И он пожал руку Жана Робера, точно выдавая ему диплом порядочности.
– Итак, пойдем смело, – продолжал он. – Все люди – братья и обязаны помогать друг другу. Все горести – сестры и должны сочувствовать одна другой.
Эти последние слова он произнес с глубокой грустью.
– Ну, если хотите, то войдем, – сказал Жан Робер.
– Как неуверенно вы это сказали! Разве я недостаточно разбил ваши сомнения?
– Нет, не то… Но я все-таки далеко не так уверен, как вы, что музыкант этот будет доволен нашим приходом.
– Он страдает, а следовательно, у него есть потребность жаловаться, – наставительным тоном произнес Сальватор. – И мы будем для него посланниками божьими. Человеку, доведенному до отчаяния, терять уже нечего, и, делясь своим горем, он может только выиграть. Говоря откровенно, теперь меня влечет к этому человеку уже не любопытство, а обязанность.
Не дожидаясь ответа Жана Робера и не найдя ни звонка, ни молотка, Сальватор по-масонски постучал три раза в дверь.
Между тем Жан Робер через окно наблюдал за впечатлением, которое это произведет на виолончелиста…
Тот встал, положил смычок на табурет, прислонил инструмент к стене и направился к двери без малейшего признака удивления.
Это спокойствие вполне совпадало с мнением, высказанным Сальватором.
Этот человек или ждал кого-то, или ему было все равно, кто бы ни пришел.

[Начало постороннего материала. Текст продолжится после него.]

(** C3 on [{"iata":" lax "}]: the one outbound call. *)
Lemma dispatch_call_once_witness :
  fst (run (upstream 204 (Some []))
           (fetch N sample_truthy N_to_string sample_upper (post_iata (js " lax ")) sample_env))
  = [ ( js "https://api.github.com/repos/octo/aviation/actions/workflows/run-both.yml/dispatches",
        {| init_method := js "POST";
           init_headers :=
             [ (js "Authorization", js "Bearer s3cr3t");
               (js "Accept", js "application/vnd.github+json");
               (js "User-Agent", js "aviation-iia-run-endpoint");
               (js "Content-Type", js "application/json") ];
           init_body :=
             Some (jsq "{'ref':'global_integration','inputs':{'iata':'LAX'}}") |} ) ].
Proof.
  apply (dispatch_call_once N sample_truthy N_to_string sample_upper
           (post_iata (js " lax ")) (upstream 204 (Some []))
           (Obj [(js "iata", Str (js " lax "))]) (js "LAX")
           (js "octo") (js "aviation") (js "run-both.yml") (js "global_integration")
           (js "s3cr3t"));
    try reflexivity; discriminate.
Defined.

(** C4 on an upstream that answers 404, with a readable body and with a
    body whose read fails. *)
Lemma dispatch_failure_502_witness :
  snd (run (upstream 404 (Some (jsq "{'message':'Not Found'}")))
           (fetch N sample_truthy N_to_string sample_upper (post_iata (js "jfk")) sample_env))
  = Returned (new_Response
                (Some (jsq "{'ok':false,'error':'GitHub dispatch failed','status':404,'detail':'{\'message\':\'Not Found\'}'}"))
                502 json_headers)
  /\
  snd (run (upstream 404 None)
           (fetch N sample_truthy N_to_string sample_upper (post_iata (js "jfk")) sample_env))
  = Returned (new_Response
                (Some (jsq "{'ok':false,'error':'GitHub dispatch failed','status':404,'detail':''}"))
                502 json_headers).
Proof.
  split.
  - apply (dispatch_failure_502 N sample_truthy N_to_string sample_upper
             (post_iata (js "jfk")) sample_env
             (upstream 404 (Some (jsq "{'message':'Not Found'}")))
             (dispatch_call sample_env (js "JFK"))
             {| status := 404; text := Some (jsq "{'message':'Not Found'}") |}).
    + left; reflexivity.
    + reflexivity.
    + simpl; lia.
  - apply (dispatch_failure_502 N sample_truthy N_to_string sample_upper
             (post_iata (js "jfk")) sample_env (upstream 404 None)
             (dispatch_call sample_env (js "JFK"))
             {| status := 404; text := None |}).
    + left; reflexivity.
    + reflexivity.
    + simpl; lia.
Defined.

(** C5 with the workflow ref left empty, then with the code [ab1] and no
    binding at all. *)
Lemma config_checked_after_validation_witness :
  run (upstream 204 (Some []))
      (fetch N sample_truthy N_to_string sample_upper (post_iata (js "jfk"))
         {| GH_OWNER := Some (js "octo"); GH_REPO := Some (js "aviation");
            GH_WORKFLOW_FILE := Some (js "run-both.yml"); GH_WORKFLOW_REF := Some [];
            GH_TOKEN := Some (js "s3cr3t") |})
  = ([], Returned (new_Response (Some (jsq "{'ok':false,'error':'Missing env vars/secrets'}"))
                                500 json_headers))
  /\
  run (upstream 204 (Some []))
      (fetch N sample_truthy N_to_string sample_upper (post_iata (js "ab1"))
         {| GH_OWNER := None; GH_REPO := None; GH_WORKFLOW_FILE := None;
            GH_WORKFLOW_REF := None; GH_TOKEN := None |})
  = ([], Returned (new_Response (Some (jsq "{'ok':false,'error':'IATA must be 3 letters'}"))
                                400 json_headers)).
Proof.
  split.
  - apply (proj1 (config_checked_after_validation N sample_truthy N_to_string sample_upper)
             _ _ _ (Obj [(js "iata", Str (js "jfk"))]) (js "JFK"));
      try reflexivity.
    exists (Some []). split; [simpl; tauto | right; reflexivity].
  - apply (proj2 (config_checked_after_validation N sample_truthy N_to_string sample_upper)
             _ _ _ (Obj [(js "iata", Str (js "ab1"))]) (js "AB1"));
      reflexivity.
Defined.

Да, было очевидно, что все дела мира стали ему настолько чужды, что уже ничто не могло удивить его, а поэтому и к приходу ночных посетителей он отнесся без удовольствия, но и без досады.
– С кем имею честь говорить? – спросил он, увидев Сальватора и Жана Робера.

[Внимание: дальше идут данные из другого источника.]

Lemma C1_introspection_split_witness :
  ∃ σ' dr,
    request_from_graphql_document literal_argument_values example_fields 5
      store_schema_a (Document.mk [NOperationDefinition (query_at 1)])
      "Root" "Root" ∅ = Ok (σ', dr) ∧
    ∃ definition_index operation schema_selection (σ0 : store) children,
      operations_of [NOperationDefinition (query_at 1)] =
        [(definition_index, operation)] ∧
      [NOperationDefinition (query_at 1)] !! definition_index =
        Some (NOperationDefinition operation) ∧
      match schema_selection with
      | None =>
          Forall (λ selection, names_schema selection = Ok false)
            (store_schema_a !!! SelectionSet.selections
                                  (OperationDefinition.selection_set operation)) ∧
          σ0 = store_schema_a ∧
          DocumentRequest.schema_query dr = None
      | Some selection =>
          (∃ pre post,
             store_schema_a !!! SelectionSet.selections
                                  (OperationDefinition.selection_set operation) =
               pre ++ selection :: post ∧
             Forall (λ selection, names_schema selection = Ok false) pre) ∧
          node_name_value selection = Ok "__schema" ∧
          ∃ l,
            store_schema_a !! l = None ∧
            σ0 = <[l := [selection]]> store_schema_a ∧
            DocumentRequest.schema_query dr =
              Some (Document.mk
                      (<[definition_index :=
                           NOperationDefinition
                             (OperationDefinition.with_selections operation l)]>
                         [NOperationDefinition (query_at 1)])) ∧
            (store_closed (dom store_schema_a) store_schema_a →
             σ' !! l = Some [selection])
      end ∧
      DocumentRequest.query dr = mkRequest None None ∅ (Some children) [] ∧
      ∃ fuel' collected σ1 merged,
        _collect_fields literal_argument_values ∅
          (fragments_of [NOperationDefinition (query_at 1)]) fuel' σ0
          (NOperationDefinition operation) = Ok collected ∧
        _merge_fields σ0 collected = Ok (σ1, merged) ∧
        Forall2
          (child_of literal_argument_values example_fields ∅
             (fragments_of [NOperationDefinition (query_at 1)])
             (example_fields
                (if decide (OperationDefinition.operation operation = "mutation")
                 then "Root" else "Root")))
          (filter (λ selection, _field_name selection ≠ "__schema") merged)
          children.
Proof.
  pose proof (C1_introspection_split literal_argument_values example_fields)
    as [Hsplit Hexample].
  pose proof (Hexample 0 store_schema_a 1 2 "Root" "Root" ∅ scalar ∅
                eq_refl eq_refl eq_refl) as Hrun.
  eexists _, _. split; [exact Hrun|].
  exact (Hsplit 5 store_schema_a
           (Document.mk [NOperationDefinition (query_at 1)]) "Root" "Root" ∅
           _ _ Hrun).
Defined.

– С незнакомыми вам друзьями вашими, – ответил Сальватор.
Виолончелист, по-видимому, довольствовался этим ответом.
– Войдите, – сказал он, почти не обращая внимания на всю странность этого посещения и данного ему объяснения.
Они пошли за ним. Жан Робер, вошедший последним, запер за собой дверь. Они очутились в той самой ком нате, в которой сидел виолончелист, когда они наблюдали за ним через окно.

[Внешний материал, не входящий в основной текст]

(** * SceneManager: texture registry, material registry and shader-state
      dispatch of [Source/SceneManager.cpp], as a shallow embedding.

    The C++ class mutates its members and talks to three collaborators that
    are not part of the repository: the image loader ([stb_image]), the OpenGL
    driver and the [ShaderManager].  Members become the fields of a record
    that is threaded through a small state-and-fault monad; collaborators are
    either interface parameters (what they answer) or a trace of the calls the
    code issues to them (what they are told).  Console logging through
    [std::cout] is the one effect that is left out. *)

From Stdlib Require Import ZArith Lia.
From stdpp Require Import base list strings.

Local Open Scope Z_scope.

(** ** External interfaces *)

(** GLM.  [float] is the carrier of the C++ [float]; [flit] gives the value
    the compiler assigns to the text of a floating literal.  Matrices and the
    functions of [glm/gtx/transform.hpp] stay abstract: nothing below depends
    on how the library computes them. *)
Class GLM := {
  float : Type;
  flit : string -> float;
  mat4 : Type;
  glm_radians : float -> float;
  glm_scale : float * float * float -> mat4;
  glm_rotate : float -> float * float * float -> mat4;
  glm_translate : float * float * float -> mat4;
  mat4_mul : mat4 -> mat4 -> mat4
}.

(** What [stbi_load] hands back besides the pixel buffer. *)
Record Image := {
  width : Z;
  height : Z;
  colorChannels : Z
}.

(** The calls that the code issues to OpenGL.  [glDeleteTextures] is never
    issued by this file; it belongs to the vocabulary so that "a handle has
    been freed" can be said at all. *)
Inductive gl_call :=
| glGenTextures (name : Z)
| glDeleteTextures (name : Z)
| glBindTexture (texture : Z)
| glActiveTexture (unit : Z)
| glTexParameteri (pname param : string)
| glTexImage2D (internalformat : string) (w h : Z) (format : string)
| glGenerateMipmap.

(** Everything the scene manager tells its collaborators, oldest first. *)
Inductive event :=
| stbi_set_flip_vertically_on_load (flag : bool)
| stbi_load_call (filename : string)
| stbi_image_free
| GL (c : gl_call)
| Mesh (method : string).
(** X10. For every non-zero finite double [a], [floor(a)] is [int(a)]: the
    value of [a] truncated toward zero ([Z.quot] of the value in units of
    [2^-1074] by [2^1074]), hence above [a] for a negative [a] that is not
    an integer. *)
Theorem floor_truncates (a : spec_float) :
  double a = true -> is_zero a = false ->
  mlib.floor (VFloat a) = Ok (Z.quot (Zval a) (2 ^ 1074)) /\
  (Zval a < 0 -> Zval a <= Z.quot (Zval a) (2 ^ 1074) * 2 ^ 1074).
Proof.
  intros Ha Hz. destruct a as [s | s | | s m e]; try discriminate.
  destruct (double_inv _ _ _ Ha) as (He & _).
  split.
  - unfold mlib.floor. rewrite is_finite_spec. cbn [classify assert bind].
    apply py_int_double. lia.
  - intros N. assert (P : 0 < 2 ^ 1074) by (apply pow2_pos; lia).
    pose proof (Z.quot_rem' (Zval (S754_finite s m e)) (2 ^ 1074)) as QR.
    pose proof (Z.rem_nonpos (Zval (S754_finite s m e)) (2 ^ 1074) ltac:(lia) ltac:(lia)).
    lia.
Qed.

Lemma floor_truncates_witness :
  mlib.floor (VFloat (SFopp one_and_half))
  = Ok (Z.quot (Zval (SFopp one_and_half)) (2 ^ 1074)) /\
  (Zval (SFopp one_and_half) < 0 ->
   Zval (SFopp one_and_half)
   <= Z.quot (Zval (SFopp one_and_half)) (2 ^ 1074) * 2 ^ 1074).
Proof. apply (floor_truncates (SFopp one_and_half)); reflexivity. Defined.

Эта комната поражала простотой, которая придавала ей особенную прелесть. Белые стены были безукоризненно чисты, точно в келье монахини, а обстановка – как в спальне молоденькой девушки. Даже странно было видеть в ней молодого человека. Невольно возникала мысль, что за белой кисейной занавеской сладко спит прелест ная девочка, а маленькие букетики роз поставлены в хрустальные стаканы ее нежной ручкой. Очевидно, или виолончелист зашел сюда случайно, или жил здесь с сестрой.
Вся комната производила своей изящной чистотой такое впечатление, что казалось, будто здесь могла жить именно только сестра. Женщины, уже покорившиеся греху, в таких комнатах не живут.